En revanche, la réforme agraire tant promise n’a pas vu le jour. «Fernando Lugo Mendez s’est retrouvé confronté à des pouvoirs économiques, nationaux et étrangers, très puissants», estime Enrique Gauto Bozzano, le secrétaire exécutif de la Coordination des Droits de l’Homme du Paraguay (CODEHUPY). «Il avait sans doute mal évalué les forces et les intérêts en présence, dans un pays ou 2,5% des propriétaires terriens possèdent 85% des terres!» Une force économique d’autant plus puissante que l’agriculture représente un quart du produit intérieur brut, l’un des plus important du continent latino-américain. Principales ressources? Le soja, essentiellement transgénique, dont le Paraguay est le 4ème exportateur et le 6ème producteur mondial, et la viande. Une agriculture tournée vers l’exportation, grande consommatrice d’agro toxiques, mais qui provoque aussi un terrible exode rural, y compris pour les nombreux indiens qui peuplent le nord du pays, une région très convoitée.
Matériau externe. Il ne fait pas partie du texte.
(* ===== verification/PlayerAdapterSpec.v ===== *)
(** * A player is never forgotten in a zone or a room

    What the turns of a player actor promise together: a turn ends without an
    exception whatever timers it is refused, its batch fits, the invariant
    [player_inv] holds again, and each zone and each room the player may be in
    is still claimed, or owed to the table of cleanups, or was said to be left
    by the message itself.  The cleanups are told again until the zone or the
    room confirms.

    Two defects of the code are shown here as well: a turn whose result is
    overwritten by a return that had waited, and a re-entry that times out. *)

From S2P Require Import Prelude FrameCodec Identity Skills Arena Zone RoomTypes Room Player Actor Encoder GameMessages ActorAdapters PlayerAdapter PlayerAdapterInv PlayerAdapterTurns.

(** ** The table of cleanups

    Leaving effects become entries of it ([prepareLifecycleEffects]), entries are
    told again until they are confirmed, and a confirmation takes out exactly its
    own entry. *)

Lemma last_match_spec f i slots selected k :
  last_match f i slots selected = Some k →
  selected = Some k ∨ ∃ j c, k = (i + j)%nat ∧ slots !! j = Some (Some c) ∧ f c = true.
Proof.
  revert i selected. induction slots as [|slot slots IH]; intros i selected; cbn [last_match]; [tauto|].
  intros [H|(j & c & -> & Hj & Hc)]%IH.
  - destruct slot as [c|]; [|tauto]. destruct (f c) eqn:E; [|tauto]. injection H as <-. right. exists 0%nat, c. split_and!; [lia|done|done].
  - right. exists (S j), c. split_and!; [lia|done|done].
Qed.

Lemma free_cleanup_spec i slots k : first_free i slots = Some k → ∃ j, k = (i + j)%nat ∧ slots !! j = Some None.
Proof.
  revert i. induction slots as [|[c|] slots IH]; intros i; cbn [first_free]; [done| |].
  - intros (j & -> & Hj)%IH. exists (S j). split; [lia|done].
  - intros [= ->]. exists 0%nat. split; [lia|done].
Qed.

Lemma first_free_full i slots : first_free i slots = None → length (omap id slots) = length slots.
Proof. revert i. induction slots as [|[c|] slots IH]; intros i; cbn [first_free]; [done| |done]. intros H%IH. csimpl. by rewrite H. Qed.

Lemma first_match_spec f i slots k :
  first_match f i slots = Some k → ∃ j c, k = (i + j)%nat ∧ slots !! j = Some (Some c) ∧ f c = true.
Proof.
  revert i. induction slots as [|[c|] slots IH]; intros i; cbn [first_match]; [done| |].
  - destruct (f c) eqn:E; [intros [= ->]; exists 0%nat, c; split_and!; [lia|done|done]|].
    intros (j & d & -> & Hj & Hd)%IH. exists (S j), d. split_and!; [lia|done|done].
  - intros (j & d & -> & Hj & Hd)%IH. exists (S j), d. split_and!; [lia|done|done].
Qed.

(** A slot taken, and a slot given back. *)
Lemma slots_take (slots : list (option Cleanup)) i c : slots !! i = Some None → omap id (<[i := Some c]> slots) ≡ₚ c :: omap id slots.
Proof.
  revert i. induction slots as [|slot slots IH]; intros [|i] Hi; cbn in Hi; [done|done|by injection Hi as ->|].
  cbn [insert list_insert]. specialize (IH _ Hi). destruct slot as [d|]; csimpl; [|exact IH]. rewrite IH. apply perm_swap.
Qed.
«Malgré toutes ces difficultés, le mandat de Fernando Lugo Mendez a permis notamment à la société civile d’être plus sollicitée pour participer à l’élaboration des politiques publiques, affirme également Enrique Gauto Bozzano. C’est pour cela que le ‘coup d’Etat parlementaire’ a sonné comme un électrochoc, notamment pour tous les acteurs de la société civile qui ont vu l’élection de Fernando Lugo en 2008 comme le début d’un cycle vertueux de démocratie.» Une inquiétude d’ailleurs renforcée avec les premières mesures prises par le vice-président de l’époque, Frederico Franco, du Parti Libéral, chargé d’assurer l’intérim jusqu’à la tenue des élections de dimanche. «Sa première décision a été d’autoriser la culture de coton transgénique que Fernando Lugo Mendez avait refusée, détaille le Secrétaire exécutif de la CODEHUPY. Parmi les autres mesures symboliques, il a également licencié près de 400 agents de l’état chargés de suivre les programmes sociaux.»

Le coup d’état «légitimé»

Pourtant le pire est peut-être à venir. Car les deux partis les plus importants (le Parti Libéral et le Parti Colorado), majoritaires au Sénat et à l’Assemblée, sont ceux dont les représentants pour l’élection suprême se retrouvent coude à coude dans les sondages. Dès lors, «quel que soit le résultat, le danger de ce scrutin est de donner une légitimité par le vote au suffrage universel à ceux-là même qui ont organisé le coup d’état parlementaire», redoute Marielle Palau. Des candidats qui n’ont cessé de critiquer, durant la campagne électorale, les Paraguayens les plus modestes en les qualifiant «d’assistés», parce qu’ils perçoivent des aides sociales. Hortensia, elle aussi, reçoit de l’état une «bourse» pour ses enfants. «Cette aide, clame t elle, personne ne pourra la supprimer!» Sinon Hortensia pourrait bien, cette fois, lever la tête. Pour faire respecter ses droits de citoyenne.